Le double véto a tué le texte sur les massacres syriens pourtant soutenue par les treize autres membres de la plus haute instance des Nations Unies.
Le projet de résolution soutenait le plan de la Ligue arabe qui prévoit la mise à l’écart du président syrien Bachar al Assad, et dénonçait les violations des droits de l’homme commises par le régime syrien.
(...) Cet échec diplomatique prive la communauté internationale de tout levier légal pour peser sur la situation intérieure en Syrie, qui a vu une accélération de l’ampleur des massacres ces derniers jours, avec l’emploi d’armes lourdes contre les manifestants à Homs, ou le déploiement de chars dans les environs de Damas. (...)
Vu de Pékin et Moscou, les Occidentaux les ont roulés dans la farine, utilisant une résolution destinée à « protéger les populations civiles » pour renverser un régime légal et reconnu. A aucun moment, en effet, la résolution 1973 que Pékin et Moscou ont laissé passer sans véto, n’autorisaient l’armement des rebelles, ou le rôle plus actif qu’il n’a été admis, des armées étrangères dans le renversement du pouvoir de Kadhafi.

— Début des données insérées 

(** * aws-security-scanner: the scanner, its finding store and the reporter

    A shallow embedding of the Go sources

      - models/findings.go   ([Finding], severity and resource constants,
                              the [NewFinding] constructors),
      - scanner/scanner.go   ([Scanner], [Scan], [ScanConcurrent],
                              [addFinding], the getters),
      - scanner/s3.go, scanner/ec2.go, scanner/iam.go (the three checks),
      - reporter/reporter.go ([SortBySeverity])

    Go code that touches shared state is written in a small monad of
    programs [Prog] whose operations are exactly the shared-memory
    operations the Go code performs: allocating a [Finding], reading the
    clock, taking and releasing [Scanner.mu], reading and writing
    [Scanner.findings], the wait group and the error channel of
    [ScanConcurrent], and starting a goroutine.  One operation is one
    atomic step; goroutines are interleaved by an explicit schedule.

    Calls to the AWS SDK only read the account: they are functions of a
    [Cloud] record.  Output written with [fmt.Println] is not modelled. *)

From Stdlib Require Import ZArith Lia Sorted.
From stdpp Require Import base list strings pretty gmap.

Local Open Scope Z_scope.

(** ** models/findings.go *)

Module models.

Record Finding : Type := {
  ResourceID   : string;
  ResourceType : string;
  Severity     : string;
  Title        : string;
  Description  : string;
  Region       : string;
  Account      : string;
  Timestamp    : Z
}.

Definition SeverityCritical : string := "CRITICAL".
Definition SeverityHigh     : string := "HIGH".
Definition SeverityMedium   : string := "MEDIUM".
Definition SeverityLow      : string := "LOW".

Definition ResourceS3            : string := "S3_BUCKET".
Definition ResourceSecurityGroup : string := "SECURITY_GROUP".
Definition ResourceEBS           : string := "EBS_VOLUME".
Definition ResourceIAM           : string := "IAM_USER".

Definition set_Region (r : string) (f : Finding) : Finding :=
  {| ResourceID := ResourceID f; ResourceType := ResourceType f;
     Severity := Severity f; Title := Title f;
     Description := Description f; Region := r;
     Account := Account f; Timestamp := Timestamp f |}.

Definition set_Timestamp (t : Z) (f : Finding) : Finding :=
  {| ResourceID := ResourceID f; ResourceType := ResourceType f;
     Severity := Severity f; Title := Title f;
     Description := Description f; Region := Region f;
     Account := Account f; Timestamp := t |}.

End models.
Export models.

(** ** The shared state and the programs over it *)

(** A [*models.Finding] is an index into the heap of findings. *)
Definition loc : Type := nat.

(** Go leaves the order of [range] over a map unspecified.  An iteration
    order is produced from a seed: the elements are inserted one by one,
    each at the position its seed asks for.  Every seed gives a
    permutation and every permutation has a seed. *)
Fixpoint insert_at {X : Type} (n : nat) (x : X) (l : list X) : list X :=
  match n, l with
  | S n', y :: l' => y :: insert_at n' x l'
  | _, _ => x :: l
  end.

Fixpoint shuffle {X : Type} (seed : list nat) (l : list X) : list X :=
  match l with
  | [] => []
  | x :: l' =>
      match seed with
      | [] => x :: shuffle [] l'
      | n :: seed' => insert_at n x (shuffle seed' l')
      end
  end.

Record World : Type := {
  heap       : list Finding;       (* the findings allocated so far *)
  s_region   : string;             (* Scanner.region *)
  s_findings : list loc;           (* Scanner.findings *)
  s_mu       : bool;               (* Scanner.mu: true when locked *)
  wg         : nat;                (* the sync.WaitGroup counter *)
  ch_buf     : list string;        (* errChan: buffered errors *)
  ch_cap     : nat;                (* errChan: capacity *)
  ch_closed  : bool;               (* errChan: closed *)
  ticks      : nat;                (* calls of time.Now so far *)
  clock      : nat -> Z;           (* the time the n-th call returns *)
  ranges     : nat;                (* map iterations started so far *)
  seeds      : nat -> list nat     (* the seed of the n-th iteration *)
}.

Definition set_heap (h : list Finding) (w : World) : World :=
  {| heap := h; s_region := s_region w; s_findings := s_findings w;
     s_mu := s_mu w; wg := wg w; ch_buf := ch_buf w; ch_cap := ch_cap w;
     ch_closed := ch_closed w; ticks := ticks w; clock := clock w;
     ranges := ranges w; seeds := seeds w |}.

Definition set_findings (l : list loc) (w : World) : World :=
  {| heap := heap w; s_region := s_region w; s_findings := l;
     s_mu := s_mu w; wg := wg w; ch_buf := ch_buf w; ch_cap := ch_cap w;
     ch_closed := ch_closed w; ticks := ticks w; clock := clock w;
     ranges := ranges w; seeds := seeds w |}.

Definition set_mu (b : bool) (w : World) : World :=
  {| heap := heap w; s_region := s_region w; s_findings := s_findings w;
     s_mu := b; wg := wg w; ch_buf := ch_buf w; ch_cap := ch_cap w;
     ch_closed := ch_closed w; ticks := ticks w; clock := clock w;
     ranges := ranges w; seeds := seeds w |}.

Definition set_wg (n : nat) (w : World) : World :=
  {| heap := heap w; s_region := s_region w; s_findings := s_findings w;
     s_mu := s_mu w; wg := n; ch_buf := ch_buf w; ch_cap := ch_cap w;
     ch_closed := ch_closed w; ticks := ticks w; clock := clock w;
     ranges := ranges w; seeds := seeds w |}.

Definition set_chan (buf : list string) (cap : nat) (closed : bool)
    (w : World) : World :=
  {| heap := heap w; s_region := s_region w; s_findings := s_findings w;
     s_mu := s_mu w; wg := wg w; ch_buf := buf; ch_cap := cap;
     ch_closed := closed; ticks := ticks w; clock := clock w;
     ranges := ranges w; seeds := seeds w |}.

Definition tick (w : World) : World :=
  {| heap := heap w; s_region := s_region w; s_findings := s_findings w;
     s_mu := s_mu w; wg := wg w; ch_buf := ch_buf w; ch_cap := ch_cap w;
     ch_closed := ch_closed w; ticks := S (ticks w); clock := clock w;
     ranges := ranges w; seeds := seeds w |}.

Definition next_range (w : World) : World :=
  {| heap := heap w; s_region := s_region w; s_findings := s_findings w;
     s_mu := s_mu w; wg := wg w; ch_buf := ch_buf w; ch_cap := ch_cap w;
     ch_closed := ch_closed w; ticks := ticks w; clock := clock w;
     ranges := S (ranges w); seeds := seeds w |}.

(** Programs: a tree of shared-memory operations, each with the rest of
    the program as its continuation. *)
Inductive Prog (A : Type) : Type :=
| Ret (a : A)
| Now (k : Z -> Prog A)                      (* time.Now() *)
| Alloc (f : Finding) (k : loc -> Prog A)    (* &Finding{...} *)
| AssignRegion (p : loc) (k : Prog A)        (* p.Region = s.region *)
| Deref (p : loc) (k : Finding -> Prog A)    (* *p *)
| MuLock (k : Prog A)                        (* s.mu.Lock() *)
| MuUnlock (k : Prog A)                      (* s.mu.Unlock() *)
| LoadFindings (k : list loc -> Prog A)      (* read s.findings *)
| StoreFindings (l : list loc) (k : Prog A)  (* s.findings = l *)
| RangeMap (m : list (Z * string))
    (k : list (Z * string) -> Prog A)        (* the order of range m *)
| WgNew (k : Prog A)                         (* var wg sync.WaitGroup *)
| WgAdd (n : nat) (k : Prog A)               (* wg.Add(n) *)
| WgDone (k : Prog A)                        (* wg.Done() *)
| WgWait (k : Prog A)                        (* wg.Wait() *)
| ChanMake (cap : nat) (k : Prog A)          (* make(chan error, cap) *)
| ChanSend (e : string) (k : Prog A)         (* errChan <- e *)
| ChanClose (k : Prog A)                     (* close(errChan) *)
| ChanRecv (k : option string -> Prog A)     (* one turn of range errChan *)
| Go (g : Prog unit) (k : Prog A).           (* go func() { g }() *)

Arguments Ret {A} a.
Arguments Now {A} k.
Arguments Alloc {A} f k.
Arguments AssignRegion {A} p k.
Arguments Deref {A} p k.
Arguments MuLock {A} k.
Arguments MuUnlock {A} k.
Arguments LoadFindings {A} k.
Arguments StoreFindings {A} l k.
Arguments RangeMap {A} m k.
Arguments WgNew {A} k.
Arguments WgAdd {A} n k.
Arguments WgDone {A} k.
Arguments WgWait {A} k.
Arguments ChanMake {A} cap k.
Arguments ChanSend {A} e k.
Arguments ChanClose {A} k.
Arguments ChanRecv {A} k.
Arguments Go {A} g k.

Ce marché de dupes de 2011, qui a donné à l’Otan une de ses plus éclatantes victoires militaires de son histoire, sans la moindre victime dans ses rangs, sert de leçons aux dirigeants chinois et russes qui continuent d’observer la planète en termes de rapports de force. (...)

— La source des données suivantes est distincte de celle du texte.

(** What [convert_image] leaves alone, whatever its outcome: directories
    stay directories, every regular file other than the output path keeps its
    bytes and no other appears, and the only directories that appear are the
    output folder and its parents. *)
Lemma convert_image_touches (self : ImageConverter) (p : Path) (w w' : World)
    (r : result bool) :
  convert_image self p w = (r, w') →
  (∀ q, q ≠ output_path self p → is_Some (stat q w) → is_Some (stat q w')) ∧
  (∀ q, stat q w = Some Dir → stat q w' = Some Dir) ∧
  (∀ q data, q ≠ output_path self p →
             (stat q w = Some (File data) ↔ stat q w' = Some (File data))) ∧
  (∀ q, stat q w' = Some Dir →
        stat q w = Some Dir ∨ q `prefix_of` output_folder self).
Proof.
  intros H. apply convert_image_changes in H as (w1 & Hnew & Hfs).
  assert (Hother : ∀ q, q ≠ output_path self p → stat q w' = stat q w1).
  { intros q Hq. destruct Hfs as [Hf|(_ & [(bytes & Hf)|(Hf & _)])].
    - by apply stat_fs.
    - by apply (stat_insert_ne (output_path self p) q (File bytes)).
    - apply stat_agree. rewrite Hf. by apply lookup_delete_ne. }
  assert (Hout : stat (output_path self p) w1 = Some Dir →
                 stat (output_path self p) w' = Some Dir).
  { intros Hd. destruct Hfs as [Hf|(Hnd & _)]; [|done].
    rewrite <- Hd. by apply stat_fs. }
  assert (Hnodir : stat (output_path self p) w' = Some Dir →
                   stat (output_path self p) w1 = Some Dir).
  { intros Hd. destruct Hfs as [Hf|(_ & [(bytes & Hf)|(Hf & _)])].
    - rewrite <- Hd. symmetry. by apply stat_fs.
    - by rewrite stat_output_path, Hf, lookup_insert_eq in Hd.
    - by rewrite stat_output_path, Hf, lookup_delete_eq in Hd. }
  split; [|split; [|split]].
  - intros q Hq [x Hx]. exists x. rewrite (Hother q Hq).
    by apply (new_dirs_keeps _ _ _ _ _ Hnew).
  - intros q Hq. apply (new_dirs_keeps _ _ _ _ _ Hnew) in Hq.
    destruct (decide (q = output_path self p)) as [->|Hne]; [by apply Hout|].
    by rewrite (Hother q Hne).
  - intros q data Hne. rewrite (Hother q Hne). split.
    + by apply (new_dirs_keeps _ _ _ _ _ Hnew).
    + by apply (new_dirs_File (output_folder self) q w w1).
  - intros q Hq. apply (new_dirs_Dir _ _ _ _ Hnew).
    destruct (decide (q = output_path self p)) as [->|Hne]; [by apply Hnodir|].
    by rewrite <- (Hother q Hne).
Qed.

End Frame.

(** In the calm environment nothing is removed. *)

Section FrameCalm.

Context `{codec : Codec}.

Existing Instance calm.


End FrameCalm.

(** ** What a batch touches *)

Section BatchFrame.

Context `{env : Env} `{codec : Codec}.

(** From [w] to [w'] the files that look like images are the same, with the
    same bytes, and the directories are still there. *)
Local Abbreviation images_kept w w' :=
  ((∀ q data, lower (suffix q) ∈ SUPPORTED_FORMATS →
              (stat q w = Some (File data) ↔ stat q w' = Some (File data))) ∧
   (∀ q, stat q w = Some Dir → stat q w' = Some Dir)).

Lemma images_kept_fs w w' : fs w' = fs w → images_kept w w'.
Proof.
  intros Hf. split.
  - intros q data _. by rewrite (stat_fs q w' w Hf).
  - intros q. by rewrite (stat_fs q w' w Hf).
Qed.

Lemma images_kept_trans w w1 w2 :
  images_kept w w1 → images_kept w1 w2 → images_kept w w2.
Proof.
  intros [Ha Hb] [Hc Hd]. split.
  - intros q data Hq. by rewrite (Ha q data Hq), (Hc q data Hq).
  - auto.
Qed.

Lemma convert_image_images_kept self p w r w' :
  convert_image self p w = (r, w') → images_kept w w'.
Proof.
  intros H. apply convert_image_touches in H as (_ & Hdir & Hfile & _).
  split; [|done]. intros q data Hq. apply Hfile. by apply output_path_ne_image.
Qed.

Lemma convert_each_images_kept self images w r w' :
  convert_each self images w = (r, w') → images_kept w w'.
Proof.
  revert w r w'. induction images as [|p images IH]; intros w r w' H; simpl in H.
  - step_in H. by apply images_kept_fs.
  - step_in H.
    + apply convert_image_images_kept in Hrun.
      apply (images_kept_trans w w0 w'); [done|].
      step_in H; [step_in H|subst]; by apply (IH _ _ _ Hrun0).
    + subst. by apply convert_image_images_kept in Hrun.
Qed.

Lemma convert_all_images_kept self w r w' :
  convert_all self w = (r, w') → images_kept w w'.
Proof.
  unfold convert_all. intros H. step_in H.
  2:{ subst. apply find_images_reads in Hrun as [Hf _]. by apply images_kept_fs. }
  apply find_images_reads in Hrun as [Hf _].
  assert (Hprint : ∀ line v r1 v1, print line v = (r1, v1) → fs v1 = fs v).
  { intros line v r1 v1 Hp. by apply print_inv in Hp as [[_ ->]|(? & _ & -> & _)]. }
  destruct a as [|p images].
  - step_in H.
    + apply Hprint in Hrun. step_in H. apply images_kept_fs. congruence.
    + subst. apply Hprint in Hrun. apply images_kept_fs. congruence.
  - repeat (step_in H;
            [apply Hprint in Hrun; rewrite Hf in Hrun; clear Hf; rename Hrun into Hf
            |subst; apply Hprint in Hrun; apply images_kept_fs; congruence]).
    match type of H with bind _ _ ?v = _ =>
      apply (images_kept_trans w v w'); [by apply images_kept_fs|];
      unfold bind in H; rewrite convert_loop_each in H;
      destruct (convert_each self (p :: images) v) as [[bs|e] wz] eqn:Heach
    end;
      unfold ret in H; simplify_eq;
      by apply (convert_each_images_kept _ _ _ _ _ Heach).
Qed.

(** X4. A batch never alters its inputs: whatever [convert_all] comes to,
    an interrupt included, every regular file whose name has a supported
    image extension holds afterwards the bytes it held before, no such file
    appears or disappears, and every directory is still there.  This is so
    even when the output folder is the input folder. *)
Theorem convert_all_keeps_images (self : ImageConverter) (w w' : World)
    (r : result ConversionStats) :
  convert_all self w = (r, w') →
  (∀ q data, lower (suffix q) ∈ SUPPORTED_FORMATS →
             (stat q w = Some (File data) ↔ stat q w' = Some (File data))) ∧
  (∀ q, stat q w = Some Dir → stat q w' = Some Dir).
Proof. apply convert_all_images_kept. Qed.

(** Discovery sees the same images in two states that keep them. *)
Lemma find_images_same self w w' images images' v v' :
  images_kept w w' →
  find_images self w = (Ret images, v) →
  find_images self w' = (Ret images', v') →
  images' = images.
Proof.
  intros [Hkept _] H H'.
  apply find_images_props in H as (Hmem & Hnd & Hs & _).
  apply find_images_props in H' as (Hmem' & Hnd' & Hs' & _).
  apply (StronglySorted_unique path_le); [done|done|].
  apply NoDup_Permutation; [done|done|].
  intros q. rewrite Hmem, Hmem'. split.
  - intros (Hn & [data Hf] & Hq). split; [done|]. split; [|done].
    exists data. by apply (Hkept q data Hq).
  - intros (Hn & [data Hf] & Hq). split; [done|]. split; [|done].
    exists data. by apply (Hkept q data Hq).
Qed.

Ils ont marqué samedi leur refus de voir se répéter, un an plus tard, le même scénario avec une résolution aux apparences anodines, mais qui ouvrait la voie à une ingérence bien plus grande dans les affaires intérieures d’un Etat souverain, vieux « client » de Moscou de surcroit dans le cas des Russes. La question des massacres n’intervenant que très secondairement dans l’analyse de la situation. (...)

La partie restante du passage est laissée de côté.